AIM OF THE EXERCISE: Quote the line containing "li_seq : generation_seq" and all lines that follow it in the listing below, exactly as written.

•••••

(** C8: a full sweep of a section, whatever the origin answers and whichever
    statements fail or are lost, ends in one of two ways.  Either the section
    was read from its first page to its last, and the items of its library are
    exactly what the pages listed, each stored whole (the last entry for a
    rating key wins) and stamped with the sweep's generation, while the items
    of other libraries that were not listed stay as they were; or no item is
    lost.  It returns without error only in the first case.  When the origin
    has a fixed listing, each page of which it answers truthfully or not at
    all, the sweep ends after at most one request per item and one more, and a
    sweep without error leaves exactly that listing. *)
Theorem full_sweep_mirrors_the_section fuel server sec gen s :
  index_ok (db s) → fresh server (LibraryID sec) gen (db s) →
  holds (syncSection fuel server sec true gen) s
    (λ s' _, synced server sec gen s s') (λ s', kept (LibraryID sec) s s' ∨ synced server sec gen s s') ∧
  ∀ listing, honest_section (SectionID sec) listing → (∀ n url, GetJSON_at n url ≠ Panic) → (length listing < fuel)%nat →
    let '(s', r) := syncSection fuel server sec true gen s in
    r ≠ Panic ∧ (r = Ok tt → ∀ k, items (db s') !! k = mirrored server (LibraryID sec) gen (items (db s)) listing k).
Proof.
  intros Hok Hfresh.
  assert (Hrun : holds (syncSection fuel server sec true gen) s
    (λ s' _, synced server sec gen s s') (λ s', kept (LibraryID sec) s s' ∨ synced server sec gen s s')).
  { pose proof (syncSection_holds fuel server sec true gen s Hok (λ _, proj1 Hfresh)) as H. unfold holds in *.
    destruct (syncSection fuel server sec true gen s) as [s' [u|e|]]; [by apply read_whole_synced|..];
      (destruct H; [by left|right; by apply read_whole_synced]). }
  split; [done|]. intros listing Hh Hcalm Hfuel. unfold holds in Hrun. destruct (syncSection fuel server sec true gen s) as [s' r] eqn:E. split.
  - intros ->. destruct (loadCursor_spec server (LibraryID sec) s) as (c & Ec & Hc). unfold syncSection, bindM in E. rewrite Ec in E.
    destruct (Z.eqb_spec c.2 gen) as [Hg|_]; [by eapply loadCursor_fresh; [apply Hfresh|..]|]. cbn [andb] in E.
    destruct (section_loop fuel server sec (genOrNil true gen) gen 0 (tick s)) as [s1 [u|e|]] eqn:El.
    + pose proof (calm_stmt (sweep (LibraryID sec) gen) s1) as Hs. by rewrite E in Hs.
    + done.
    + pose proof (section_loop_ends (SectionID sec) listing Hh Hcalm fuel server sec (genOrNil true gen) gen 0 (tick s) eq_refl) as Hends.
      change (Z.of_nat 0) with 0 in Hends. rewrite El in Hends. apply Hends; [lia|lia|done].
  - intros ->. destruct Hrun as (_ & l & Hl & _ & Hi). intros k. rewrite Hi. by rewrite (Listed_honest (SectionID sec) listing 0 l Hh (Nat.le_0_l _) Hl).
Qed.

(** ** The list of sections *)

(** Libraries have their own identifiers. *)
Record lib_ok (t : tables) : Prop := {
  lo_below : ∀ k r, libraries t !! k = Some r → (l_id r < next_library t)%nat;
  lo_inj : ∀ k k' r r', libraries t !! k = Some r → libraries t !! k' = Some r' → l_id r = l_id r' → k = k';
}.

Lemma lib_ok_upsert server d t : lib_ok t → lib_ok (upsert_library server d t).
Proof.
  intros [H1 H2]. set (key := (server, sd_key d)). unfold upsert_library. fold key. cbv zeta.
  assert (Hid : ∀ k r, k ≠ key → libraries t !! k = Some r → l_id r ≠ library_id t key).
  { intros k r Hne Hr. unfold library_id. destruct (libraries t !! key) as [r0|] eqn:E0; [intros He; by apply Hne, (H2 k key r r0)|].
    apply H1 in Hr. lia. }
  assert (Hlt : (library_id t key < match libraries t !! key with Some _ => next_library t | None => S (next_library t) end)%nat).
  { unfold library_id. destruct (libraries t !! key) as [r0|] eqn:E0; [by apply H1 in E0|lia]. }
  split; cbn.
  - intros k r. destruct (decide (key = k)) as [<-|Hk]; [rewrite lookup_insert_eq; by intros [= <-]|].
    rewrite lookup_insert_ne by done. intros Hr%H1. by destruct (libraries t !! key); lia.
  - intros k k' r r'. destruct (decide (key = k)) as [<-|Hk], (decide (key = k')) as [<-|Hk']; rewrite ?lookup_insert_eq, ?lookup_insert_ne by done; try done.
    + intros [= <-] Hr' He. by destruct (Hid k' r').
    + intros Hr [= <-] He. by destruct (Hid k r).
    + apply H2.
Qed.

(** Only the libraries were touched, those of the keys in [seen]. *)
Record listing (server : string) (s0 : St) (seen : list string) (out : list sectionInfo) (s : St) : Prop := {
  li_items : items (db s) = items (db s0); li_cursors : cursors (db s) = cursors (db s0);
  li_collections : collections (db s) = collections (db s0); li_syncs : collection_syncs (db s) = collection_syncs (db s0);
  li_seq : generation_seq (db s) = generation_seq (db s0);
  li_ok : lib_ok (db s);
  li_others : ∀ section, section ∉ seen → libraries (db s) !! (server, section) = libraries (db s0) !! (server, section);
  li_keys : SectionID <$> out = reverse seen;
  li_rows : ∀ sec, sec ∈ out → ∃ r, libraries (db s) !! (server, SectionID sec) = Some r ∧ l_id r = LibraryID sec;
}.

•••••

FINISHED EXERCISE:
  li_seq : generation_seq (db s) = generation_seq (db s0);
  li_ok : lib_ok (db s);
  li_others : ∀ section, section ∉ seen → libraries (db s) !! (server, section) = libraries (db s0) !! (server, section);
  li_keys : SectionID <$> out = reverse seen;
  li_rows : ∀ sec, sec ∈ out → ∃ r, libraries (db s) !! (server, SectionID sec) = Some r ∧ l_id r = LibraryID sec;
}.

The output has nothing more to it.